Cooperatively or communally breeding birds are species in which individuals live in groups of three or more breeding-aged adults, all of which care for young at a single nest (Brown 1987; Stacey and Koenig 1990a). Most cooperative breeders retain young that delay breeding and help their parents raise siblings. Additional forms of cooperative breeding include polygamous groups with multiple cobreeders of one or both sexes and, more rarely, groups with unrelated helpers. Cooperative breeding is rare, occurring in only about 3% of avian species worldwide, and is particularly common in Australian birds (Brown 1987; Russell 1989; Arnold and Owens 1998). Its prevalence in Australasia can be accounted for phylogenetically due to a particularly high frequency in the Corvida (23%) (Russell 1989; Edwards and Naeem 1993; Clarke 1995).
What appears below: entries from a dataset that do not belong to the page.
Lemma first_completion_clears_flag_early_witness :
  match run sample_world overlapping_events with
  | Some w =>
      exists w',
        step w (Settle 0 (StoreSettled (Resolved tt))) = Some w' /\
        isSyncing (comp w') = false /\
        (1 <= syncs_in_flight w')%nat
  | None => False
  end.
Proof.
  destruct (run sample_world overlapping_events) as [w|] eqn:E.
  - destruct (first_completion_clears_flag_early w 0
                (task_of (KSync "project")) (Resolved tt)
                (reachable_run sample_world w _ reachable_sample E))
      as [w' [H1 [H2 [H3 _]]]].
    + vm_compute in E. injection E as <-. reflexivity.
    + reflexivity.
    + vm_compute in E. injection E as <-. vm_compute. lia.
    + exists w'. auto.
  - vm_compute in E. discriminate.
Defined.

(** ** The clock and the recorded timestamp *)

Lemma next_state_clock (s : State) (ks : list TaskKind) (ev : Event) :
  clock (next_state s ks ev) =
  clock s + match ev with Tick ms => Z.of_N ms | _ => 0 end.
Proof.
  destruct ev; cbn [next_state];
    repeat match goal with
           | |- context [match ?x with _ => _ end] => destruct x
           end; cbn; lia.
Qed.

Lemma next_state_lastSync (s : State) (ks : list TaskKind) (ev : Event) :
  lastSync (next_state s ks ev) = lastSync s \/
  lastSync (next_state s ks ev) = Some (clock s).
Proof.
  destruct ev; cbn [next_state];
    repeat match goal with
           | |- context [match ?x with _ => _ end] => destruct x
           end; cbn; auto.
Qed.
Theoretical and comparative treatments of avian cooperative breeding have usually dealt with the full range of avian social systems (Brown 1987; Koenig et al. 1992; Hartley and Davies 1994; Arnold and Owens 1998). This practice has demonstrated that cooperative breeders share many important characteristics, such as year-round residency, high survivorship, small clutch sizes, and, in many cases, constraints on independent breeding (Brown 1987; Stacey and Koenig 1990a; Arnold and Owens 1998, 1999). Specific limitations on independent breeding vary from one species to the next, and involve a variety of resources, including food, territories, suitable nest or roosting sites, and a lack of skill or mates (Smith 1990).

The primary focus of this chapter is helping at the nest by retained offspring.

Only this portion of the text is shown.